Header Ads

Review : The Tale of the Skull An Islamic Description of Hell in Javanese Karya Clara Brakel-Papenhuyzen oleh Eka Ningtyas (13/352418/PSA/7493)

Papenhuyzen dalam artikelnya memberikan diskusi yang menarik mengenai kehidupan di akhirat dalam kaitannya dengan neraka yang mempengaruhi cerita dari text-text kebudayaan Jawa awal abad ke-19. Walaupun hanya relative kecil literature Jawa yang berisi cerita tengkorak, yang menggambarkan hukuman bagi ”unbeliever” di neraka menjadi  familiar dalam kepulauan Indonesia selama abad ke-19. Menurut Pappenhuyzen, berdasarkan penelitian Poensen ini dipengaruhi oleh tema yang serupa dalam literatur berbahasa Melayu seperti : syair neraka, syair azab dalam neraka, syair kanak-kanak dan jenis cerita sakarat-al-maut.

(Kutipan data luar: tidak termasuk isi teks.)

(** The phase is Running exactly when the machine is active, has an address, and
    every sidecar runs. *)
Lemma phase_Running h vm l :
  getPodPhaseFromVirtualizationGroup h vm l = K8s.PodRunning <->
  active (State h vm) = true /\ IPAddress h vm <> "" /\ sidecars isRunning l = true.
Proof.
  unfold getPodPhaseFromVirtualizationGroup, phaseFromContainers.
  pose proof (phaseLoop_true l) as Hl.
  destruct (String.eqb_spec (IPAddress h vm) "") as [Eip|Eip];
    destruct (State h vm); simpl; destruct l as [|c l]; try (split; [done | by intros (? & ? & ?)]);
    try (by split); destruct (phaseLoop true (c :: l)) as [[]|[]]; try done;
    try (split; [done | intros (? & ? & ?); congruence]).
Qed.

(** ** Start time *)

(** The start times that the loop has seen, zero ones left out. *)
Definition startTimes (now : nat -> heap) (vm : MacOSVirtualMachine) (l : list Container) (pod : K8s.Pod) : list Time.t :=
  match K8s.pod_Containers pod with
  | [] => []
  | _ :: cs =>
      filter (fun t => Time.IsZero t = false)
        (option_list (StartedAt (now 1%nat) vm) ++
         omap (fun c => match getContainerWithName (K8s.ct_Name c) l with
                        | inl k => Some (cs_StartedAt (c_State k))
                        | inr _ => None
                        end) cs)%list
  end.

(** [t] is the smallest element of [l], or zero when there is none. *)
Definition least (t : Time.t) (l : list Time.t) : Prop :=
  if Time.IsZero t then l = [] else t ∈ l /\ forall t', t' ∈ l -> (t <= t')%Z.

Lemma least_snoc t l x :
  least t l -> Time.IsZero x = false ->
  least (if Time.Before x t || Time.IsZero t then x else t) (l ++ [x])%list.
Proof.
  unfold least, Time.Before. intros Hl Hx. destruct (Time.IsZero t) eqn:Et.
  - subst l. rewrite orb_true_r, Hx. split; [left|]. intros t' Ht'. apply list_elem_of_singleton in Ht'. lia.
  - rewrite orb_false_r. destruct Hl as [Hin Hmin]. destruct (x <? t)%Z eqn:E.
    + rewrite Hx. split; [apply elem_of_app; right; left|]. intros t' [H| ->%list_elem_of_singleton]%elem_of_app; [|lia].
      apply Hmin in H. bool_lia.
    + rewrite Et. split; [apply elem_of_app; by left|].
      intros t' [H| ->%list_elem_of_singleton]%elem_of_app; [by apply Hmin | bool_lia].
Qed.

Lemma sidecars_first l pod cs a ts :
  least (first a) ts ->
  least (first (foldl (sidecarStatus l pod) a cs))
    (ts ++ filter (fun t => Time.IsZero t = false)
        (omap (fun c => match getContainerWithName (K8s.ct_Name c) l with
                        | inl k => Some (cs_StartedAt (c_State k))
                        | inr _ => None
                        end) cs))%list.
Proof.
  revert a ts. induction cs as [|c cs IH]; intros a ts Ha; simpl; [by rewrite app_nil_r|].
  unfold sidecarStatus at 2. destruct (getContainerWithName (K8s.ct_Name c) l) as [k|e]; [|by apply IH].
  destruct (Time.IsZero (cs_StartedAt (c_State k))) eqn:Ez.
  - rewrite filter_cons_False by (by rewrite Ez). by apply IH.
  - rewrite filter_cons_True by done. 
    assert (forall x r, ts ++ x :: r = (ts ++ [x]) ++ r)%list as -> by (intros; by rewrite <- app_assoc).
    apply IH. simpl.
    by apply least_snoc.
Qed.

Lemma containerLoop_first now vm l pod podIp :
  least (first (containerLoop now vm l pod podIp)) (startTimes now vm l pod).
Proof.
  unfold containerLoop, startTimes. destruct (K8s.pod_Containers pod) as [|c cs]; [done|].
  rewrite filter_app. apply sidecars_first. unfold vmStatus. simpl.
  destruct (StartedAt (now 1%nat) vm) as [t|]; simpl; [|done].
  unfold least. destruct (Time.IsZero t) eqn:E.
  - rewrite filter_cons_False by (by rewrite E). done.
  - rewrite filter_cons_True by done. split; [left|]. intros t' ->%list_elem_of_singleton. lia.
Qed.

(** The post-start marker reaches the conditions when the pod has a container. *)
Lemma sidecars_marker l pod cs a :
  satisfied (foldl (sidecarStatus l pod) a cs) = satisfied a /\
  finished (foldl (sidecarStatus l pod) a cs) = finished a.
Proof.
  revert a. induction cs as [|c cs IH]; intros a; simpl; [done|].
  destruct (IH (sidecarStatus l pod a c)) as [-> ->]. unfold sidecarStatus.
  by destruct (getContainerWithName _ _).
Qed.

Lemma containerLoop_marker now vm l pod podIp :
  K8s.pod_Containers pod <> [] ->
  satisfied (containerLoop now vm l pod podIp) = is_some (PostStartFinishedAt vm) /\
  finished (containerLoop now vm l pod podIp) = PostStartFinishedAt vm.
Proof.
  unfold containerLoop. destruct (K8s.pod_Containers pod) as [|c cs]; [done|]. intros _.
  destruct (sidecars_marker l pod cs (vmStatus now vm pod podIp c acc0)) as [-> ->].
  unfold vmStatus. by destruct (StartedAt _ _).
Qed.

Lemma sidecars_statuses l pod cs a :
  exists tl, statuses (foldl (sidecarStatus l pod) a cs) = (statuses a ++ tl)%list /\
    map K8s.st_Name tl =
      filter (fun n => is_some (find_first (fun k => String.eqb (c_Name k) n) l) = true) (map K8s.ct_Name cs).
Proof.
  revert a. induction cs as [|c cs IH]; intros a; simpl; [exists []; by rewrite app_nil_r|].
  destruct (IH (sidecarStatus l pod a c)) as (tl & -> & Hn).
  unfold sidecarStatus, getContainerWithName in *.
  destruct (find_first (fun k => String.eqb (c_Name k) (K8s.ct_Name c)) l) as [k|] eqn:E; simpl.
  - rewrite filter_cons_True by (by rewrite E). rewrite <- app_assoc. eexists. split; [reflexivity|].
    simpl. by rewrite Hn.
  - rewrite filter_cons_False by (by rewrite E). by exists tl.
Qed.

Lemma condition_ready h vm l created first last sat fin :
  K8s.condition K8s.PodReady (getPodConditionsFromVirtualizationGroup h vm l created first last sat fin) =
  let ready := active (State h vm) && sidecars condAllows l && sat in
  Some {| K8s.pc_Type := K8s.PodReady; K8s.pc_Status := ready;
          K8s.pc_LastTransitionTime := match ready, fin with true, Some t => t | _, _ => last end |}.
Proof. unfold getPodConditionsFromVirtualizationGroup. by rewrite initializedReady_spec. Qed.

Lemma condition_initialized h vm l created first last sat fin :
  K8s.condition K8s.PodInitialized (getPodConditionsFromVirtualizationGroup h vm l created first last sat fin) =
  Some {| K8s.pc_Type := K8s.PodInitialized;
          K8s.pc_Status := bool_decide (State h vm = VirtualMachineStateTerminated)
                           || active (State h vm) && sidecars condAllows l;
          K8s.pc_LastTransitionTime := first |}.
Proof. unfold getPodConditionsFromVirtualizationGroup. by rewrite initializedReady_spec. Qed.

(** ** What the status says *)

Definition condIs (t : K8s.ConditionType) (b : bool) (st : K8s.PodStatus) : Prop :=
  K8s.pc_Status <$> K8s.condition t (K8s.ps_Conditions st) = Some b.

(** C11: a pod is Ready exactly when its machine is up (or on its way down), no
    sidecar has ended or is held, and the post-start marker is set; whatever happens to
    the machine while the status is built, a pod whose SSH probe (or hook) has not
    finished is not Ready, and the transition is stamped with the moment it did. *)
Theorem pod_ready_iff now node vm l pod st :
  K8s.pod_Containers pod <> [] ->
  buildPodStatus now node {| vg_VM := Some vm; vg_Containers := l |} pod = Some st ->
  exists c, K8s.condition K8s.PodReady (K8s.ps_Conditions st) = Some c /\
    (K8s.pc_Status c = true <->
       active (State (now 4%nat) vm) = true /\ sidecars condAllows l = true /\
       exists t, PostStartFinishedAt vm = Some t) /\
    (K8s.pc_Status c = true -> PostStartFinishedAt vm = Some (K8s.pc_LastTransitionTime c)).
Proof.
  intros Hne [= <-]. simpl.
  destruct (containerLoop_marker now vm l pod (IPAddress (now 0%nat) vm) Hne) as [-> ->].
  eexists. split; [apply condition_ready|]. simpl.
  destruct (active _), (sidecars _ _), (PostStartFinishedAt vm) as [t|]; simpl; split; try done;
    split; try done; try (by intros (? & ? & ? & ?)); try (by intros (? & ? & ?)). intros _. by split_and!; [..|exists t].
Qed.

(** C12: when nothing changes while the status is built, its parts agree: a Running
    pod is Initialized, and Ready as soon as its post-start marker is set; a failed
    machine makes the pod Failed, neither Initialized nor Ready; a machine that has
    stopped makes it Succeeded, Initialized and not Ready; the first container status
    is the machine's, and says ready or started only behind the marker; the others are
    those of the sidecars that exist, in the order of the spec. *)
Theorem pod_status_coherent h now node vm l c0 cs pod st :
  (forall i, now i = h) -> K8s.pod_Containers pod = c0 :: cs ->
  buildPodStatus now node {| vg_VM := Some vm; vg_Containers := l |} pod = Some st ->
  (K8s.ps_Phase st = K8s.PodRunning ->
     condIs K8s.PodInitialized true st /\ K8s.ps_PodIP st <> "" /\
     (PostStartFinishedAt vm <> None -> condIs K8s.PodReady true st)) /\
  (State h vm = VirtualMachineStateFailed ->
     K8s.ps_Phase st = K8s.PodFailed /\ condIs K8s.PodInitialized false st /\ condIs K8s.PodReady false st) /\
  (State h vm = VirtualMachineStateTerminated ->
     K8s.ps_Phase st = K8s.PodSucceeded /\ condIs K8s.PodInitialized true st /\ condIs K8s.PodReady false st) /\
  exists s0 ss, K8s.ps_ContainerStatuses st = s0 :: ss /\
    (K8s.st_Ready s0 = true <-> State h vm = VirtualMachineStateRunning /\ PostStartFinishedAt vm <> None) /\
    (K8s.st_Started s0 = Some true <-> K8s.ps_PodIP st <> "" /\ PostStartFinishedAt vm <> None) /\
    map K8s.st_Name (s0 :: ss) =
      K8s.ct_Name c0 :: filter (fun n => is_some (find_first (fun k => String.eqb (c_Name k) n) l) = true)
                          (map K8s.ct_Name cs).
Proof.
  intros Hnow Hcs [= <-].
  destruct (containerLoop_marker now vm l pod (IPAddress (now 0%nat) vm)) as [Es Ef]; [by rewrite Hcs|].
  unfold condIs. simpl. rewrite !condition_initialized, !condition_ready, Es, Ef, !Hnow. simpl.
  split_and!.
  - rewrite phase_Running. intros (Ha & Hip & Hs). rewrite Ha.
    assert (sidecars condAllows l = true) as ->.
    { revert Hs. unfold sidecars. rewrite !forallb_forall. intros Hs x Hx. apply Hs in Hx.
      by destruct (cs_Status (c_State x)). }
    rewrite orb_true_r. split_and!; [done | done |]. by destruct (PostStartFinishedAt vm).
  - intros Hst. unfold getPodPhaseFromVirtualizationGroup. by rewrite Hst.
  - intros Hst. unfold getPodPhaseFromVirtualizationGroup. by rewrite Hst.
  - unfold containerLoop. rewrite Hcs.
    destruct (sidecars_statuses l pod cs (vmStatus now vm pod (IPAddress h vm) c0 acc0)) as (tl & -> & Hn).
    unfold vmStatus. rewrite Hnow. destruct (match StartedAt h vm with Some t => (t, t) | None => _ end) as [f la].
    simpl. eexists _, tl. split; [reflexivity|]. simpl. rewrite Hn.
    case_bool_decide; destruct (String.eqb_spec (IPAddress h vm) ""), (PostStartFinishedAt vm); simpl;
      split_and!; try done; split; try done; by intros [].
Qed.
(** ** Creation *)

(** The calls of a run outside the container store, in order, with their answers. *)
Definition engine (c : call dkE) : bool :=
  match c with Call e _ => match e with Cd _ => false | _ => true end end.
Definition asked (s : traced dkE DockerClient) : list (call dkE) := List.filter engine (rev (trace s)).

Definition report (ev : Event) : call dkE := Call (Record_ ev) tt.

Definition info (id : string) (e : option error) : ContainerData.ContainerInfo :=
  {| ContainerData.ID := id; ContainerData.CError := e |}.

Section Creation.
Variable env : oracle dkE.
Variable EncodeAuthConfig : Creds.RegistryCredentials -> string + error.
Variable ctx : Ctx.
Variable p : ContainerParams.
Abbreviation hdl := (traced_handler local env).
Abbreviation img := (cp_Image p).
Abbreviation name := (cp_Name p).

(** An attempt that is followed by another one: the engine refused the pull, which is
    reported; or its stream did not end with [io.EOF], which is not. *)
Inductive Attempt := Refused (e : error) | Broken (rd : StreamRef).

Definition attempt (auth : string) (a : Attempt) : list (call dkE) :=
  match a with
  | Refused e => [Call (ImagePull img auth) (inr e); report (FailedToPullImage img name e)]
  | Broken rd => [Call (ImagePull img auth) (inl rd); Call (ReadToEnd rd) false; Call (CloseStream rd) None]
  end.

(** The pulls in at most [n] rounds: the image is there, a stream could not be closed,
    or every round was used. *)
Inductive Pull (auth : string) (n : nat) : list (call dkE) -> option error -> Prop :=
| PullComplete l rd : (length l < n)%nat ->
    Pull auth n (flat_map (attempt auth) l ++ [Call (ImagePull img auth) (inl rd); Call (ReadToEnd rd) true;
                                               Call (CloseStream rd) None])%list None
| PullCloseFails l rd eof e : (length l < n)%nat ->
    Pull auth n (flat_map (attempt auth) l ++ [Call (ImagePull img auth) (inl rd); Call (ReadToEnd rd) eof;
                                               Call (CloseStream rd) (Some e)])%list (Some e)
| PullGivesUp l e : length l = n -> Pull auth n (flat_map (attempt auth) l ++ [Call BackoffEnd e])%list (Some e).

(** The image is pulled with the credentials, in the rounds that the context leaves. *)
Inductive Pulls : list (call dkE) -> option error -> Prop :=
| NotEncoded e : encodeRegistryAuth EncodeAuthConfig (cp_RegistryCreds p) = inr e ->
    Pulls [] (Some (Errorf "failed to encode registry auth" e))
| Attempted auth n cs r : encodeRegistryAuth EncodeAuthConfig (cp_RegistryCreds p) = inl auth ->
    Pull auth (Nat.min n 5) cs r -> Pulls (Call (BackoffRounds 5) n :: cs) r.

(** What the pull policy asks for; a tag that must be fresh is removed first. *)
Definition wanted : Prop := cp_ImagePullPolicy p = K8s.PullAlways \/ cp_ImagePullPolicy p = K8s.PullIfNotPresent.
Definition removal : list (call dkE) :=
  if bool_decide (cp_ImagePullPolicy p = K8s.PullAlways) then [Call (ImageRemove img) tt] else [].

Inductive Image : list (call dkE) -> option error -> Prop :=
| NotPulled : ~ wanted -> Image [] None
| NotThere t0 cs e : wanted -> Pulls cs (Some e) ->
    Image (removal ++ [report (PullingImage img name); Call Now t0] ++ cs ++
           [report (BackOffPullImage img name e)])%list (Some e)
| There t0 cs t1 : wanted -> Pulls cs None ->
    Image (removal ++ [report (PullingImage img name); Call Now t0] ++ cs ++
           [Call Now t1; report (PulledImage img name (Time.Duration_String (t1 - t0)))])%list None.

(** The calls of a run of the post-start hook and its result. *)
Definition Hook (id : string) (cs : list (call dkE)) (r : option error) : Prop :=
  match cp_PostStartAction p with
  | None => cs = [] /\ r = None
  | Some a => exists s1 s2, trace s2 = (rev cs ++ trace s1)%list /\
                run hdl (execPostStartAction ctx id (cp_PodNamespace p) (cp_PodName p) name a) s1 = Some (r, s2)
  end.
Definition hookReport (r : option error) : list (call dkE) :=
  match cp_PostStartAction p, r with
  | Some a, Some e => [report (FailedPostStartHook name (Res.Command a) e)]
  | _, _ => []
  end.

Definition create (r : string + error) : call dkE :=
  Call (ContainerCreate (createDockerContainerConfig p) (createDockerHostConfigFromMounts (cp_Mounts p))
          (getUnderlyingContainerName (cp_PodNamespace p) (cp_PodName p) name)) r.

(** The specification of a creation: every call it makes, and the entry it leaves. *)
Inductive Outcome : list (call dkE) -> ContainerData.ContainerInfo -> Prop :=
| ImageFails cs e : Image cs (Some e) -> Outcome cs (info "" (Some e))
| CreateFails cs e : Image cs None ->
    Outcome (cs ++ [create (inr e); report (FailedToCreateContainer name e)])%list (info "" (Some e))
| StartFails cs id e : Image cs None ->
    Outcome (cs ++ [create (inl id); report (CreatedContainer name); Call (ContainerStart id) (Some e);
                    report (FailedToStartContainer name e)])%list (info id (Some e))
| Runs cs id hook r : Image cs None -> Hook id hook r ->
    Outcome (cs ++ [create (inl id); report (CreatedContainer name); Call (ContainerStart id) None;
                    report (StartedContainer name)] ++ hook ++ hookReport r)%list (info id None).

(** [cs] was asked, and the store stands for the map [m]. *)
Definition after (cs : list (call dkE)) (m : gmap NamespacedName ContainerData.inner)
    (s : traced dkE DockerClient) : Prop :=
  asked s = cs /\ ContainerData.wf (own s) /\ ContainerData.view (own s) = m.

Lemma asked_app n tr tr0 u u0 n0 :
  asked (Traced n (tr ++ tr0)%list u) = (asked (Traced n0 tr0 u0) ++ List.filter engine (rev tr))%list.
Proof. unfold asked. simpl. by rewrite rev_app_distr, List.filter_app. Qed.

(** The calls of the engine that do not wait for a goroutine. *)
Definition plain X (e : dkE X) : Prop := match e with Cd _ | FirstDone _ _ _ => False | _ => True end.

Lemma twp_call {X} (e : dkE X) cs m s (Q : X -> traced dkE DockerClient -> Prop) :
  plain X e -> after cs m s -> (forall x s', after (cs ++ [Call e x]) m s' -> Q x s') -> twp hdl (perform e) Q s.
Proof.
  intros He (Ha & Hw & Hv) HQ. destruct s as [n tr u]. simpl. unfold traced_handler. simpl.
  assert (local X e (env X n e) u = Some (env X n e, u)) as -> by (by destruct e).
  apply HQ. split_and!; [|done|done]. etrans; [exact (asked_app (S n) [Call e (env X n e)] tr u u n)|].
  rewrite Ha. f_equal. by destruct e.
Qed.

Lemma quiet_engine tr : Forall (on_call quiet) tr -> List.filter engine (rev tr) = rev tr.
Proof.
  induction 1 as [|c tr Hc Htr IH]; [done|]. cbn [rev]. rewrite List.filter_app, IH. f_equal.
  destruct c as [X e x]. by destruct e.
Qed.

Lemma cd_engine tr : Forall (on_call isCd) tr -> List.filter engine (rev tr) = [].
Proof.
  induction 1 as [|c tr Hc Htr IH]; [done|]. cbn [rev]. rewrite List.filter_app, IH.
  destruct c as [X e x]. by destruct e.
Qed.

(** A program of quiet calls adds its run. *)
Lemma twp_quiet_run {A} (q : prog dkE A) cs m s (Q : A -> traced dkE DockerClient -> Prop) :
  all_ops quiet q -> after cs m s ->
  (forall a tr s', run hdl q s = Some (a, s') -> trace s' = (rev tr ++ trace s)%list -> after (cs ++ tr) m s' -> Q a s') ->
  twp hdl q Q s.
Proof.
  intros Hq (Ha & Hw & Hv) HQ.
  assert (twp hdl q (fun a s' => exists n tr, Forall (on_call quiet) tr /\ s' = Traced n (tr ++ trace s) (own s)) s) as H.
  { apply (twp_quiet local env quiet); [intros; by apply docker_quiet_local | done | eauto]. }
  apply twp_run in H as (a & s' & Hr & n & tr & Htr & ->). eapply run_twp; [exact Hr|].
  apply (HQ a (rev tr)); [exact Hr | simpl; by rewrite rev_involutive |]. split_and!; [|done|done].
  destruct s as [n0 tr0 u]. rewrite (asked_app _ tr tr0 _ u n0), Ha. f_equal. by apply quiet_engine.
Qed.

(** The map with [i] as the entry of the container. *)
Definition with_ (i : ContainerData.ContainerInfo) (m : gmap NamespacedName ContainerData.inner)
  : gmap NamespacedName ContainerData.inner :=
  let k := ContainerData.key (cp_PodNamespace p) (cp_PodName p) in
  <[k := <[name := i]> (default ∅ (m !! k))]> m.

Lemma with_with i j m : with_ i (with_ j m) = with_ i m.
Proof. unfold with_. rewrite lookup_insert_eq. simpl. by rewrite !insert_insert_eq. Qed.

Lemma twp_store i cs m s (Q : unit -> traced dkE DockerClient -> Prop) :
  after cs m s -> (forall s', after cs (with_ i m) s' -> Q tt s') ->
  twp hdl (cd (ContainerData.Store (cp_PodNamespace p) (cp_PodName p) name i)) Q s.
Proof.
  intros (Ha & Hw & Hv) HQ. destruct s as [n tr u].
  destruct (ContainerData.Store_spec u (cp_PodNamespace p) (cp_PodName p) name i Hw) as (u' & Hr & Hw' & Hv').
  apply (twp_cd_acc env _ u tt u' n tr [] Q Hr); [constructor|].
  intros n' tr' Htr. apply HQ. split_and!; [|done|simpl; rewrite Hv'; by subst m].
  rewrite (asked_app _ tr' tr _ u n), cd_engine, app_nil_r; done.
Qed.

(** The pulls of the image, round by round. *)
Lemma Pull_again auth n a cs r : Pull auth n cs r -> Pull auth (S n) (attempt auth a ++ cs)%list r.
Proof. intros [l rd H|l rd eof e H|l e H]; rewrite app_assoc; [apply (PullComplete auth (S n) (a :: l)) | apply (PullCloseFails auth (S n) (a :: l)) | apply (PullGivesUp auth (S n) (a :: l))]; simpl; lia. Qed.

Lemma twp_pullLoop n auth cs m s (Q : option error -> traced dkE DockerClient -> Prop) :
  after cs m s -> (forall cs' r s', Pull auth n cs' r -> after (cs ++ cs') m s' -> Q r s') ->
  twp hdl (pullLoop n img name auth) Q s.
Proof.
  revert cs s Q. induction n as [|n IH]; intros cs s Q Hs HQ; cbn [pullLoop]; apply twp_bind.
  - eapply twp_call; [done | exact Hs |]. intros e s1 Hs1. ret. by apply (HQ _ _ _ (PullGivesUp auth 0 [] e eq_refl)).
  - eapply twp_call; [done | exact Hs |]. intros [rd|e] s1 Hs1; apply twp_bind.
    + eapply twp_call; [done | exact Hs1 |]. intros eof s2 Hs2. apply twp_bind.
      eapply twp_call; [done | exact Hs2 |]. intros ce s3 Hs3. rewrite <- !app_assoc in Hs3. destruct ce as [e|].
      * ret. by apply (HQ _ _ _ (PullCloseFails auth (S n) [] rd eof e (Nat.lt_0_succ n))).
      * destruct eof; [ret; by apply (HQ _ _ _ (PullComplete auth (S n) [] rd (Nat.lt_0_succ n)))|].
        eapply IH; [exact Hs3|]. intros cs' r s4 Hp Hs4. rewrite <- app_assoc in Hs4.
        by apply (HQ _ _ _ (Pull_again auth n (Broken rd) _ _ Hp)).
    + eapply twp_call; [done | exact Hs1 |]. intros [] s2 Hs2. eapply IH; [exact Hs2|].
      intros cs' r s3 Hp Hs3. rewrite <- !app_assoc in Hs3. by apply (HQ _ _ _ (Pull_again auth n (Refused e) _ _ Hp)).
Qed.

Lemma twp_pullImage cs m s (Q : option error -> traced dkE DockerClient -> Prop) :
  after cs m s -> (forall cs' r s', Pulls cs' r -> after (cs ++ cs') m s' -> Q r s') ->
  twp hdl (pullImage EncodeAuthConfig img name (cp_RegistryCreds p)) Q s.
Proof.
  intros Hs HQ. unfold pullImage. destruct (encodeRegistryAuth EncodeAuthConfig (cp_RegistryCreds p)) as [auth|e] eqn:E.
  - apply twp_bind. eapply twp_call; [done | exact Hs |]. intros n s1 Hs1. eapply twp_pullLoop; [exact Hs1|].
    intros cs' r s2 Hp Hs2. rewrite <- app_assoc in Hs2. apply (HQ _ _ _ (Attempted _ _ _ _ E Hp) Hs2).
  - ret. apply (HQ _ _ _ (NotEncoded e E)). by rewrite app_nil_r.
Qed.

            Awalnya, Papenhuyzen secara kronologis menjabarkan bagaimana legenda kenabian menyebar ke berbagai wilayah termasuk di kepulauan Indonesia yang ditandai dengan salah satu versi yang terbaik karya seorang penyair mistis asal Persia, Farid al-Din ‘Attar’ dengan karyanya Djumdjuma-nama. Penyebaran dari legenda kenabian itu tentu saja bersifat heroik karena terpaku pada ketokohan tunggal yang menjadi inti dari cerita yang akan disampaikan (biasanya tengkorak dari raja). Seperti dalam Hikayat Raja Jumjumah sebuah versi melayu dari Djumjuma-nama yang kemudian memberi warna pada penulisan narasi sejarah tradisional di Jawa dengan Serat Pathak (atau serat kabar neraka) dan kitab Mamahi dari Serat Centhini. Namun ada yang menarik disini, Winstedt mengatakan bahwa legenda mengenai Jumjumah pertama kali diterjemahkan dalam bahasa Inggris dengan judul The History of Rajah Junjumah dan diterbitkan oleh The Asiatic Journal pada tahun 1823. Menurut pendapat Winstedt, versi tertulis dari legenda ini tidak sampai menyentuh daerah berbahasa Melayu sebelum abad ke-19.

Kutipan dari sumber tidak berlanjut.